I feel this world is functioning in a limbo of very many layers. Each layer is a seperate entity of beings and it is hard for them to comprehend while in one layer, the realities of the other.
There is a layer in which exist the ones who have all the money and the riches in the world, and it is their oyster.
There is a layer in which families make a comfortable living and can splurge on luxuries once in a while.
There is a layer where people work extremely hard to make ends meet.
Then there is a layer of those who have lost everything and depend on charity to survive.

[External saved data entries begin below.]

(** * django_typomatic: the serializer registry and the TypeScript generator

    A shallow embedding of [django_typomatic/__init__.py].  The module keeps
    one process-wide dictionary [__serializers] (context name to the list of
    registered serializer classes), a class decorator [ts_interface] that
    fills it, and [generate_ts], which renders every class of one context as
    an [export interface] block and writes the blocks to a file.

    Python state is threaded explicitly: a computation is a function from a
    [world] (the module dictionary and the files on disk) to the world it
    leaves behind and either a value or the exception it raised. *)

From Stdlib Require Import Ascii String.
From stdpp Require Import gmap strings list.

Set Warnings "-register-all".

(** ** Class objects and field instances *)

(** Where a class stands with respect to the two framework classes the module
    tests with [issubclass].  [rest_framework] declares
    [class ModelSerializer(Serializer)], so a model serializer is a
    serializer too. *)
Inductive lineage : Set :=
  | PlainClass
  | SerializerClass
  | ModelSerializerClass.

Inductive framework_base : Set :=
  | Serializer
  | ModelSerializer.

(** A Python class object.  [cls_id] is the identity of the object: two
    classes may carry the same [__name__] and still be different objects.
    Python compares classes by identity ([in] on a list, keys of a [dict]),
    which is equality of these records. *)
Record class : Set := Class {
  cls_id : positive;
  __name__ : string;
  lineage_of : lineage
}.

Definition issubclass (cls : class) (base : framework_base) : bool :=
  match base, lineage_of cls with
  | Serializer, (SerializerClass | ModelSerializerClass) => true
  | ModelSerializer, ModelSerializerClass => true
  | _, _ => false
  end.

(** A field instance (serializers are fields as well): its class, and the
    [child] attribute when the instance has one ([ListField],
    [ListSerializer], that is [many=True], ...). *)
Inductive field : Set := Field {
  type_of : class;
  child : option field
}.

(** [hasattr(field, 'child')] *)
Definition hasattr_child (f : field) : bool :=
  match child f with
  | Some _ => true
  | None => false
  end.

(** [serializer()]: a fresh instance of a serializer class. *)
Definition instantiate (cls : class) : field :=
  {| type_of := cls; child := None |}.

Global Instance lineage_eq_dec : EqDecision lineage.
Proof. solve_decision. Defined.

Global Instance class_eq_dec : EqDecision class.
Proof. solve_decision. Defined.

Definition lineage_code (l : lineage) : nat :=
  match l with
  | PlainClass => 0
  | SerializerClass => 1
  | ModelSerializerClass => 2
  end.

Definition lineage_decode (n : nat) : lineage :=
  match n with
  | 0 => PlainClass
  | 1 => SerializerClass
  | _ => ModelSerializerClass
  end.

Global Instance lineage_countable : Countable lineage.
Proof.
  refine (inj_countable' lineage_code lineage_decode _).
  intros l. destruct l; reflexivity.
Defined.

Global Instance class_countable : Countable class.
Proof.
  refine (inj_countable'
            (fun c => (cls_id c, __name__ c, lineage_of c))
            (fun t => Class t.1.1 t.1.2 t.2) _).
  intros c. destruct c; reflexivity.
Defined.

(** ** Strings *)

(** The line feed, ['\n']. *)
Definition nl : string := String "010"%char EmptyString.

(** [sep.join(parts)] *)
Fixpoint join (sep : string) (parts : list string) : string :=
  match parts with
  | [] => EmptyString
  | [p] => p
  | p :: rest => p +:+ sep +:+ join sep rest
  end.

(** ** Worlds, exceptions and computations *)

Inductive exn : Set :=
  | KeyError (key : string)
  | OSError (path : string).

Inductive outcome (A : Type) : Type :=
  | Return (a : A)
  | Raise (e : exn).

Arguments Return {A} a.
Arguments Raise {A} e.

(** [__serializers] is the module dictionary.  [files] holds the content of
    every file that exists; [locked] holds the paths that [open(path, 'w')]
    refuses (missing directory, permissions, ...). *)
Record world : Type := World {
  __serializers : gmap string (list class);
  files : gmap string string;
  locked : gset string
}.

Definition M (A : Type) : Type := world -> world * outcome A.

Definition ret {A : Type} (a : A) : M A :=
  fun w => (w, Return a).

Definition raise {A : Type} (e : exn) : M A :=
  fun w => (w, Raise e).

(** Sequencing: an exception skips what follows; the world reached when it
    was raised stays. *)
Definition bind {A B : Type} (m : M A) (k : A -> M B) : M B :=
  fun w =>
    match m w with
    | (w', Return a) => k a w'
    | (w', Raise e) => (w', Raise e)
    end.

Notation "x <- m ;; k" := (bind m (fun x => k))
  (at level 100, m at next level, right associativity).

(** [try: body finally: cleanup] *)
Definition finally {A : Type} (body : M A) (cleanup : M unit) : M A :=
  fun w =>
    match body w with
    | (w', r) =>
        match cleanup w' with
        | (w'', Return _) => (w'', r)
        | (w'', Raise e) => (w'', Raise e)
        end
    end.

(** [for x in xs: body], with the variables the body updates passed along. *)
Fixpoint for_each {A S : Type} (xs : list A) (body : A -> S -> M S) (acc : S)
  : M S :=
  match xs with
  | [] => ret acc
  | x :: rest => acc' <- body x acc ;; for_each rest body acc'
  end.

(** [[f(x) for x in xs]] *)
Fixpoint comprehension {A B : Type} (f : A -> M B) (xs : list A)
  : M (list B) :=
  match xs with
  | [] => ret []
  | x :: rest =>
      y <- f x ;;
      ys <- comprehension f rest ;;
      ret (y :: ys)
  end.

(** *** The module dictionary *)

(** [context in __serializers] *)
Definition serializers_contains (context : string) : M bool :=
  fun w => (w, Return (bool_decide (is_Some (__serializers w !! context)))).

(** [__serializers[context]]: a missing key raises [KeyError]. *)
Definition serializers_getitem (context : string) : M (list class) :=
  fun w =>
    match __serializers w !! context with
    | Some registered => ret registered w
    | None => raise (KeyError context) w
    end.

(** [__serializers[context] = value] *)
Definition serializers_setitem (context : string) (value : list class)
  : M unit :=
  fun w =>
    (World (<[context := value]> (__serializers w)) (files w) (locked w),
     Return tt).

(** [__serializers[context].append(cls)] *)
Definition serializers_append (context : string) (cls : class) : M unit :=
  registered <- serializers_getitem context ;;
  serializers_setitem context (registered ++ [cls]).

(** *** Files *)

(** [open(path, 'w')]: fails on a path that cannot be opened; otherwise the
    file exists and is empty from here on.  The handle is the path. *)
Definition open_w (path : string) : M string :=
  fun w =>
    if bool_decide (path ∈ locked w)
    then raise (OSError path) w
    else ret path (World (__serializers w)
                         (<[path := EmptyString]> (files w))
                         (locked w)).

(** [output_file.write(text)] *)
Definition file_write (handle : string) (text : string) : M unit :=
  fun w =>
    (World (__serializers w)
           (<[handle := default EmptyString (files w !! handle) +:+ text]>
              (files w))
           (locked w),
     Return tt).

(** Leaving the [with] block closes the file; the content is already in
    [files]. *)
Definition file_close (handle : string) : M unit := ret tt.

(** [with open(path, 'w') as output_file: body] *)
Definition with_open_w {A : Type} (path : string) (body : string -> M A)
  : M A :=
  output_file <- open_w path ;;
  finally (body output_file) (file_close output_file).

(** ** Sample classes

    The classes of the example in the documentation, together with the
    framework field classes they use, and a few more for the other
    properties. *)

Definition IntegerField : class := Class 1 "IntegerField" PlainClass.
Definition CharField : class := Class 2 "CharField" PlainClass.
Definition ListField : class := Class 3 "ListField" PlainClass.
Definition ListSerializer : class := Class 4 "ListSerializer" PlainClass.
(** A field class the application defines itself. *)
Definition ColorField : class := Class 5 "ColorField" PlainClass.

Definition Foo : class := Class 10 "Foo" SerializerClass.
Definition Bar : class := Class 11 "Bar" SerializerClass.
Definition Baz : class := Class 12 "Baz" SerializerClass.
Definition Qux : class := Class 13 "Qux" SerializerClass.
Definition Account : class := Class 15 "Account" ModelSerializerClass.

(** A second class object that is also called [Foo]. *)
Definition OtherFoo : class := Class 14 "Foo" SerializerClass.

(** [IntegerField()], [CharField()], [ListField(child=CharField())],
    [Foo()], [Foo(many=True)], [Qux()], [Qux(many=True)]. *)
Definition an_integer : field := Field IntegerField None.
Definition a_char : field := Field CharField None.
Definition a_char_list : field := Field ListField (Some a_char).
Definition a_color : field := Field ColorField None.
Definition a_foo : field := Field Foo None.
Definition many_foo : field := Field ListSerializer (Some a_foo).
Definition a_qux : field := Field Qux None.
Definition many_qux : field := Field ListSerializer (Some a_qux).

(** Two rows of a mapping table, those the documented example needs. *)
Definition sample_mappings : gmap class string :=
  {[ IntegerField := "number"%string; CharField := "string"%string ]}.

Definition sample_declared_fields (cls : class) : list (string * field) :=
  if decide (cls = Foo) then [("id"%string, an_integer)]
  else if decide (cls = Bar)
       then [("foo"%string, a_foo); ("tags"%string, a_char_list)]
  else if decide (cls = Baz) then [("foos"%string, many_foo)]
  else [].

Definition sample_get_fields (instance : field) : list (string * field) :=
  if decide (type_of instance = Account)
  then [("id"%string, an_integer); ("email"%string, a_char)]
  else sample_declared_fields (type_of instance).

(** Nothing registered; [out.ts] exists with some earlier content. *)
Definition fresh_world : world :=
  World ∅ {[ "out.ts"%string := "// stale"%string ]} ∅.

(** [Foo], [Bar], [Baz] and [Account] registered under [default], [Qux]
    under [other]; [out.ts] exists, [/proc/out.ts] cannot be opened. *)
Definition sample_world : world :=
  World {[ "default"%string := [Foo; Bar; Baz; Account];
           "other"%string := [Qux] ]}
        {[ "out.ts"%string := "// stale"%string ]}
        {[ "/proc/out.ts"%string ]}.

(** [sample_world] with [Bar] registered before [Foo]. *)
Definition reordered_world : world :=
  World {[ "default"%string := [Bar; Foo; Baz; Account];
           "other"%string := [Qux] ]}
        ∅ ∅.

(** [ListField(child=ListField(child=CharField()))] *)
Definition a_char_matrix : field := Field ListField (Some a_char_list).

(** A serializer class without fields. *)
Definition Empty : class := Class 16 "Empty" SerializerClass.

(** The text of the documented example. *)
Definition example_text : string :=
  "export interface Foo {" +:+ nl +:+
  "    id: number;" +:+ nl +:+
  "}" +:+ nl +:+
  nl +:+
  "export interface Bar {" +:+ nl +:+
  "    foo: Foo;" +:+ nl +:+
  "    tags: string[];" +:+ nl +:+
  "}" +:+ nl +:+
  nl.

(** ** The module *)

Section Typomatic.

(** [from .mappings import mappings]: the table from field classes to
    TypeScript type names.  It lives in [mappings.py]; the functions below
    only call [mappings.get]. *)
Context (mappings : gmap class string).

(** The field enumeration of [rest_framework]:
    [serializer._declared_fields.items()] on a class and
    [instance.get_fields().items()] on an instance, as the ordered
    (name, field) pairs. *)
Context (_declared_fields : class -> list (string * field)).
Context (get_fields : field -> list (string * field)).

(** [ts_interface(context)(cls)] *)
Definition ts_interface (context : string) (cls : class) : M class :=
  _ <- (if issubclass cls Serializer
        then
          known <- serializers_contains context ;;
          _ <- (if negb known
                then serializers_setitem context []
                else ret tt) ;;
          serializers_append context cls
        else ret tt) ;;
  ret cls.

(** [is_many and type(field.child) or type(field)]; a class object is
    always true, so the [and] yields the child's class when there is a
    child. *)
Definition field_type_of (f : field) : class :=
  match child f with
  | Some c => type_of c
  | None => type_of f
  end.

Definition __process_field (field_name : string) (f : field)
    (context : string) : M (string * string) :=
  let is_many := hasattr_child f in
  let field_type := field_type_of f in
  registered <- serializers_getitem context ;;
  let ts_type :=
    if bool_decide (field_type ∈ registered)
    then __name__ field_type
    else default "any"%string (mappings !! field_type) in
  let ts_type := if is_many then ts_type +:+ "[]" else ts_type in
  ret (field_name, ts_type).

(** [f"    {ts_field[0]}: {ts_field[1]};"] *)
Definition ts_field_line (ts_field : string * string) : string :=
  "    " +:+ ts_field.1 +:+ ": " +:+ ts_field.2 +:+ ";".

(** [f'export interface {name} {{\n{collapsed_fields}\n}}\n\n'] *)
Definition ts_block (name collapsed_fields : string) : string :=
  "export interface " +:+ name +:+ " {" +:+ nl +:+ collapsed_fields
    +:+ nl +:+ "}" +:+ nl +:+ nl.

(** The call to [_LOG.debug] changes nothing the module reads and is left
    out. *)
Definition __get_ts_interface (serializer : class) (context : string)
    : M string :=
  let name := __name__ serializer in
  let fields :=
    if issubclass serializer ModelSerializer
    then
      let instance := instantiate serializer in
      get_fields instance
    else _declared_fields serializer in
  ts_fields <-
    for_each fields
      (fun kv ts_fields =>
         ts_field <- __process_field kv.1 kv.2 context ;;
         ret (ts_fields ++ [ts_field_line ts_field]))
      [] ;;
  let collapsed_fields := join nl ts_fields in
  ret (ts_block name collapsed_fields).
(** The [while step < nb_steps:] loop, one unit of fuel for each pass;
    [None] when the fuel is spent before the loop is left. *)
Fixpoint expect_loop (fuel : nat) (steps : list step_group)
    (step infinite_loop_detect : nat) : M (option string) :=
  match fuel with
  | O => ret None
  | S fuel' =>
      match steps !! step with
      | None => ret (Some EmptyString)
      | Some group =>
          let! r := loop_pass steps step infinite_loop_detect group in
          match r with
          | Done msg => ret (Some msg)
          | Again step' infinite_loop_detect' =>
              expect_loop fuel' steps step' infinite_loop_detect'
          end
      end
  end.

(** Eleven passes at most for each step: this fuel is never spent
    ([expect_loop_enough_fuel]), so the last branch below is dead. *)
Definition steps_fuel (steps : list step_group) : nat := (11 * length steps + 1)%nat.

Definition _expect_steps (steps : list step_group) : M string :=
  let! r := expect_loop (steps_fuel steps) steps 0 0 in
  match r with
  | Some msg => ret msg
  | None => raise (OtherError "steps_fuel spent")
  end.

There is also a world where a bridge of sorts is formed, on which walk together those who are rich, those comfortably living, the hard workers and the ones with nothing. This is the exclusive bridge formed because their loved one is ailed with a fatal disease or an un-fixable disorder, and are dying. Also part of this world are those that lose a loved one.
Then there is a world of the war trods. Those who die everyday, in-numerable deaths in not just a day, but in one body aswell- of a mother, a brother, a father, a sister, a daughter, a son...
In each layer there is their happiness and in each layer, there is their pain. Do they all blend in with one another? I feel they dont. One layer can not even begin to feel the pain of the other as they themselves live through it. The turnmoil, the breakdowns, the agony felt- those just cannot be felt in the same depth, as one who feels it while they are living/have lived it.
It's like watching it all from one world, while it is happening in another. Trying to walk in the shoes of any besides ourselves, is simply insurmountable. We can try as best as we want, but it remains a glimmer of the actual truth. It is only when life walks us from one layer, into the other, that the scaffold of our understanding caves in, and the massive reality of THAT layer's intensity, enfolds us completely.